Only one portion of the data is to be written out: from the line bearing "InterfaceByIndex : Z → Result NetInterface;" through the line bearing "(** [routers[0]] of". Write it exactly as it appears.

| Data to use |
****************

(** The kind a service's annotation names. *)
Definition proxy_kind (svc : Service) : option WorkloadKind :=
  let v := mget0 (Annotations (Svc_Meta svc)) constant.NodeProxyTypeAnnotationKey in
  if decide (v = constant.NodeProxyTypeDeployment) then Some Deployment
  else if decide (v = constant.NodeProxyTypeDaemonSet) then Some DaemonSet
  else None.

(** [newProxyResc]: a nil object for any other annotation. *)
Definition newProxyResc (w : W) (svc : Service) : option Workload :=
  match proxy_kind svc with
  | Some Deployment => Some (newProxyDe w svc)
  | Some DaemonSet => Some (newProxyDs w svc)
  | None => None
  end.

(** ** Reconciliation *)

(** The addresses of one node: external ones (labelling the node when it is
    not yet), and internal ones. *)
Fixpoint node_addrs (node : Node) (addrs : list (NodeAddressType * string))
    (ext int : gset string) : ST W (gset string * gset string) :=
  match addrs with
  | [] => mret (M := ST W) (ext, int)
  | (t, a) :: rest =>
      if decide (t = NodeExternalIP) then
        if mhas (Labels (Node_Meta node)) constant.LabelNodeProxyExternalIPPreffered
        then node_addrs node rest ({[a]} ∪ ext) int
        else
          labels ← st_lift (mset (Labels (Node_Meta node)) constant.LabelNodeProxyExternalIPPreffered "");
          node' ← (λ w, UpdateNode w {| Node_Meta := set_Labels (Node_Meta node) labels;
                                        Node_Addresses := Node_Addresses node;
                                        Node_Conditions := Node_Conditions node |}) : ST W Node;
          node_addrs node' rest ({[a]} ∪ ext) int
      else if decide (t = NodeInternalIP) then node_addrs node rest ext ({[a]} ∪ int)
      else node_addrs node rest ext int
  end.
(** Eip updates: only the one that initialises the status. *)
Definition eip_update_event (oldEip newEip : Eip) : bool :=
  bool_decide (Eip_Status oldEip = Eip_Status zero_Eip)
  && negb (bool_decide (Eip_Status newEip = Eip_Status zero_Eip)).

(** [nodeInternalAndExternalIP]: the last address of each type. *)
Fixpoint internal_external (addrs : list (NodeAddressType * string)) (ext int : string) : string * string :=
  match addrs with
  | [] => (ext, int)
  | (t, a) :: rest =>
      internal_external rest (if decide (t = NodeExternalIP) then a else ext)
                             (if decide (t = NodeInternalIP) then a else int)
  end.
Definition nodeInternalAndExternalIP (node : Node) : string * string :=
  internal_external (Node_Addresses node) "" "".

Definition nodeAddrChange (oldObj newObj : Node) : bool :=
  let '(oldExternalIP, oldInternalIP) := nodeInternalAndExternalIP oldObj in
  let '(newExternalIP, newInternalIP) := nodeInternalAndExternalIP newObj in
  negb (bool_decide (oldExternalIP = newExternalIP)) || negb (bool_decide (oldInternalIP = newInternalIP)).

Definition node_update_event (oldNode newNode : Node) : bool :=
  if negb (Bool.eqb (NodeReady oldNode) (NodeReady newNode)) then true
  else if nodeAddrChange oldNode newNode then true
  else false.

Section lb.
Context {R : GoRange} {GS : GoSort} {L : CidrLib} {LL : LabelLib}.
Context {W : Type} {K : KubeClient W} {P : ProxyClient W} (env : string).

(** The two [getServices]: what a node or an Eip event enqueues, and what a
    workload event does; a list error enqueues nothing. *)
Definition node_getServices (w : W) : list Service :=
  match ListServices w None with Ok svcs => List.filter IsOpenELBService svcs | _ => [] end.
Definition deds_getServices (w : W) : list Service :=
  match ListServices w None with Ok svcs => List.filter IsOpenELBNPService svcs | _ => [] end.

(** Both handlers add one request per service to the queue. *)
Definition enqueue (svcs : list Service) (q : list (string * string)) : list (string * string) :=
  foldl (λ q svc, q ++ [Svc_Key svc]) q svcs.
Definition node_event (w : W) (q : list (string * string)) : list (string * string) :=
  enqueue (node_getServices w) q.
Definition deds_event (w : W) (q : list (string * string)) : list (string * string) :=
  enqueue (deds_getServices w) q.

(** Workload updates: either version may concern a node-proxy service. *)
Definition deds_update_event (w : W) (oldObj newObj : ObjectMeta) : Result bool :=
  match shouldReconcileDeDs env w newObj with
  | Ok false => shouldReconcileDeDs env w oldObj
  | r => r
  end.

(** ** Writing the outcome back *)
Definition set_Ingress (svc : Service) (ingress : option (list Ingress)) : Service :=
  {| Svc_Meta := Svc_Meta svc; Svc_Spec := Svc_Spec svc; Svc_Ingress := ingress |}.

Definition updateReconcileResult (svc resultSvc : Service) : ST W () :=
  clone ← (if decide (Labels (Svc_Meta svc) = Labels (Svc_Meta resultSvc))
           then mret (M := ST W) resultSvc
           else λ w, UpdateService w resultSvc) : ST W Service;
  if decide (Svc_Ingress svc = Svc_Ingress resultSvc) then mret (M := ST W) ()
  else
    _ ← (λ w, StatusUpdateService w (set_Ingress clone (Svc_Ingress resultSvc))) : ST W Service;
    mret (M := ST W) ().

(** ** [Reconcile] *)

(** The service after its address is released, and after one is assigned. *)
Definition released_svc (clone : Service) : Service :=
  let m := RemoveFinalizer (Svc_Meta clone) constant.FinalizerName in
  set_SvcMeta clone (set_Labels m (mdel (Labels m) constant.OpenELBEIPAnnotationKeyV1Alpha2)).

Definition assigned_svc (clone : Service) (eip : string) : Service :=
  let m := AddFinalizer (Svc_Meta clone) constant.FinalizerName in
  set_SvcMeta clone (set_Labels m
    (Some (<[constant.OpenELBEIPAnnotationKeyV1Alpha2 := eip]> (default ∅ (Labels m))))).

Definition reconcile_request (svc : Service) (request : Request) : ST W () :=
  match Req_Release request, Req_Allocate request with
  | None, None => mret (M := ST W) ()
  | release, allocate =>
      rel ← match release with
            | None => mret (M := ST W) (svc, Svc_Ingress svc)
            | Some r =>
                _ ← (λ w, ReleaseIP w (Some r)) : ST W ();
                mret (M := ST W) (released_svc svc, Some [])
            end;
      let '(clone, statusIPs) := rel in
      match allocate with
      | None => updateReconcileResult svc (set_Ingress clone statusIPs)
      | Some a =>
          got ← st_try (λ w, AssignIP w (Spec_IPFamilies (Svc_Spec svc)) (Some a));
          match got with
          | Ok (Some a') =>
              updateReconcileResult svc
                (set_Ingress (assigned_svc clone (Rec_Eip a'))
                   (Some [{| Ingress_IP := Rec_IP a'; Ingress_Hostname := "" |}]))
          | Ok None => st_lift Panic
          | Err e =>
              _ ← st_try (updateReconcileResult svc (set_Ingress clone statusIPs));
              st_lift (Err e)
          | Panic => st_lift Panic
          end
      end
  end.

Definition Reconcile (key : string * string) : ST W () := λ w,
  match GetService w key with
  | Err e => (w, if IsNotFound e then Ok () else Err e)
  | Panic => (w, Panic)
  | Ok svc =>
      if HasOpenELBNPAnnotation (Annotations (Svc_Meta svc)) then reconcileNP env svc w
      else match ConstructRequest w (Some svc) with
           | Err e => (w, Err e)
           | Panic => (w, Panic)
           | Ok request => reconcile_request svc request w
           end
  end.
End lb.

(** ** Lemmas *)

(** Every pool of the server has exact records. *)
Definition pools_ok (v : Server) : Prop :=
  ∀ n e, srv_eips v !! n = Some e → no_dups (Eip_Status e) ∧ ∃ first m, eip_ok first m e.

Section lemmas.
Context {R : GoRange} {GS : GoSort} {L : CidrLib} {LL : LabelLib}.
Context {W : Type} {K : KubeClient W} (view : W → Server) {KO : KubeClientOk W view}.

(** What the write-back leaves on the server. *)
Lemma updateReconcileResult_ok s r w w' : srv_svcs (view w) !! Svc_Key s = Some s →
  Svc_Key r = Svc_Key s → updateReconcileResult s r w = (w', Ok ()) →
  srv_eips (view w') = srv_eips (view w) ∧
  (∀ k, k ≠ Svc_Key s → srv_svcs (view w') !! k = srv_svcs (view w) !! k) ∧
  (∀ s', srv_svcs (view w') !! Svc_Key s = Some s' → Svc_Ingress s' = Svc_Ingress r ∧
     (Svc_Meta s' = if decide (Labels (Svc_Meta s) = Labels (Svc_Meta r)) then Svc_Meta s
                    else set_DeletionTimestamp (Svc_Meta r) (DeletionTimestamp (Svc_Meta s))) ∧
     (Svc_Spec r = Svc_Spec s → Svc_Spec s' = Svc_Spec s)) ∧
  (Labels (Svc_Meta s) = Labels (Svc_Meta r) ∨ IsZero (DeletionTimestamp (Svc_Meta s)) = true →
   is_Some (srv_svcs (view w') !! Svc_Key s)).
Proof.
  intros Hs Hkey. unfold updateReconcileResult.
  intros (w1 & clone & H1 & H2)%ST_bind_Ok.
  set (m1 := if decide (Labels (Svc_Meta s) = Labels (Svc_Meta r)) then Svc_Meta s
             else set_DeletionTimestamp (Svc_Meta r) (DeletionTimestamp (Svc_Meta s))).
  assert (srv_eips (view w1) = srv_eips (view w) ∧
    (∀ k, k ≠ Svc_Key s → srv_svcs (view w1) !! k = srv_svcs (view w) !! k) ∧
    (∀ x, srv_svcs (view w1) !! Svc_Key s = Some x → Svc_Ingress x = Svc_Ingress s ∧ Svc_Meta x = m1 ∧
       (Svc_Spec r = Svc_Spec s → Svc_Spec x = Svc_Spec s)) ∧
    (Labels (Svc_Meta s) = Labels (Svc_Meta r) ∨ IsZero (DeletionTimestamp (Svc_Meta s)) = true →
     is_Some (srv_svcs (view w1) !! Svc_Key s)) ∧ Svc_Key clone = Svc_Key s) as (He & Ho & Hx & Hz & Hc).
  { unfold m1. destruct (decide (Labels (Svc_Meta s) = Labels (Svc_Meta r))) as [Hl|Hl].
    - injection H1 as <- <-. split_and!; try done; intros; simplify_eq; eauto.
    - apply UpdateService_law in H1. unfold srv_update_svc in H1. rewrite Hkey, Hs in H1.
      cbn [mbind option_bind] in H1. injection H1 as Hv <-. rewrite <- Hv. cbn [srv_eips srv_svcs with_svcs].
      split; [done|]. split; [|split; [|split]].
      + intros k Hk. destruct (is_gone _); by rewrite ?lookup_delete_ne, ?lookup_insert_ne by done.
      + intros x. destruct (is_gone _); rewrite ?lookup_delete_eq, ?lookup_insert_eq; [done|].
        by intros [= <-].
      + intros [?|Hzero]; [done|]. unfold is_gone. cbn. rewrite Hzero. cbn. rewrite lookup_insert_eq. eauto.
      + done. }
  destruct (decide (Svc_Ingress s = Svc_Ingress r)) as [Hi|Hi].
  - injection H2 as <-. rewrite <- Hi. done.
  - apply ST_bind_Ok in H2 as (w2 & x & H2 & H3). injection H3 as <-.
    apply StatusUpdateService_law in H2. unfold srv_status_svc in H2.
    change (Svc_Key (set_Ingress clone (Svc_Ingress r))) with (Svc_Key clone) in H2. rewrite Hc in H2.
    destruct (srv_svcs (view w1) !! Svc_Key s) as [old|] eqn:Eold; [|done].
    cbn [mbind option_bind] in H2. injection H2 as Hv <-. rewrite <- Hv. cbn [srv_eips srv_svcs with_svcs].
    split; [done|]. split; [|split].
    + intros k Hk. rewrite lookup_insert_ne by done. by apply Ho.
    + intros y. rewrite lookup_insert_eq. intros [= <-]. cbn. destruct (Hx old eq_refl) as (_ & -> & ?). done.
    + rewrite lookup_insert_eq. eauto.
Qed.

****************

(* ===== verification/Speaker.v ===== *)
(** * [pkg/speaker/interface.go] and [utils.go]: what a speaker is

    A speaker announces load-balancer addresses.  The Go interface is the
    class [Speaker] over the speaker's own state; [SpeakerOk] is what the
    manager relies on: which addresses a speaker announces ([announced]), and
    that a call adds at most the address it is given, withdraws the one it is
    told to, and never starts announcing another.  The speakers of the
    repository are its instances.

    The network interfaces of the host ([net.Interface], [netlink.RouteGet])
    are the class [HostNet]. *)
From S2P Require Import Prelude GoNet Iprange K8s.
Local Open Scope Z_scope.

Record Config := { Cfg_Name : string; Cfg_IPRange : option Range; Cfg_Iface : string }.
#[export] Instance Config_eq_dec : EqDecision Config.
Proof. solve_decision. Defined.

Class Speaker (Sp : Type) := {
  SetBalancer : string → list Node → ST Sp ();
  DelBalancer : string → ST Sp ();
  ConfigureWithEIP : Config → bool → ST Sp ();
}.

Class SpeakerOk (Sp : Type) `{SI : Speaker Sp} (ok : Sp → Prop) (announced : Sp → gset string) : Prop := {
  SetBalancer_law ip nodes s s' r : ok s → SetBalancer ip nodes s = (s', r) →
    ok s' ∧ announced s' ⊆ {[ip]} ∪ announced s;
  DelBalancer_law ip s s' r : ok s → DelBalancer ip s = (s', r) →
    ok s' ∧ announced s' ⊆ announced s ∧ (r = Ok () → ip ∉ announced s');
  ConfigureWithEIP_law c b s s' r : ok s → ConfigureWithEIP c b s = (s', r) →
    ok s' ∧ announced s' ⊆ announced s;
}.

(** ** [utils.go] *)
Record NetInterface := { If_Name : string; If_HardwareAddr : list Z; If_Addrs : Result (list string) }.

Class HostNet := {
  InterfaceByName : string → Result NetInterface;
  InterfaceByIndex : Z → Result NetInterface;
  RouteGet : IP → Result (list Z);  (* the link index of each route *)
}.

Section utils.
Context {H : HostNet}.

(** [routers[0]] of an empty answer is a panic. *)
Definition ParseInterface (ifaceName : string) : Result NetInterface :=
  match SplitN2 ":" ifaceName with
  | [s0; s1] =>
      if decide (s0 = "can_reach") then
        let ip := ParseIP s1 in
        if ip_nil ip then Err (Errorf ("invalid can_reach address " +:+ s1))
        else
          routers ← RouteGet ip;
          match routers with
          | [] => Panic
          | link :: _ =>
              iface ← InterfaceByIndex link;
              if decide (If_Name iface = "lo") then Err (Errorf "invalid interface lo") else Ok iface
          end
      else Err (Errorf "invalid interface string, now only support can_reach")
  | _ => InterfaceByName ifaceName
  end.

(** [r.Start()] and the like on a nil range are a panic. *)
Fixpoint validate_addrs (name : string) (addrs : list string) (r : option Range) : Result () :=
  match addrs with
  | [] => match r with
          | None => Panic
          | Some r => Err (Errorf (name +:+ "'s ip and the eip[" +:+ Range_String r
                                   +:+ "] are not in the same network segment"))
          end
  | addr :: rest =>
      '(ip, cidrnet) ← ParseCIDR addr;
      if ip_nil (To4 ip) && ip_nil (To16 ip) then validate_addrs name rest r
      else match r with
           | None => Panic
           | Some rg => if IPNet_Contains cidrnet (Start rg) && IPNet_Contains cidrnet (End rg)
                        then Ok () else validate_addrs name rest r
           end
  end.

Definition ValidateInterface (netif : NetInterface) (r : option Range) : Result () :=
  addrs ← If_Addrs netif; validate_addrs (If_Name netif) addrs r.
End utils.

****************

| Answer to the exercise |
  InterfaceByIndex : Z → Result NetInterface;
  RouteGet : IP → Result (list Z);  (* the link index of each route *)
}.

Section utils.
Context {H : HostNet}.

(** [routers[0]] of an empty answer is a panic. *)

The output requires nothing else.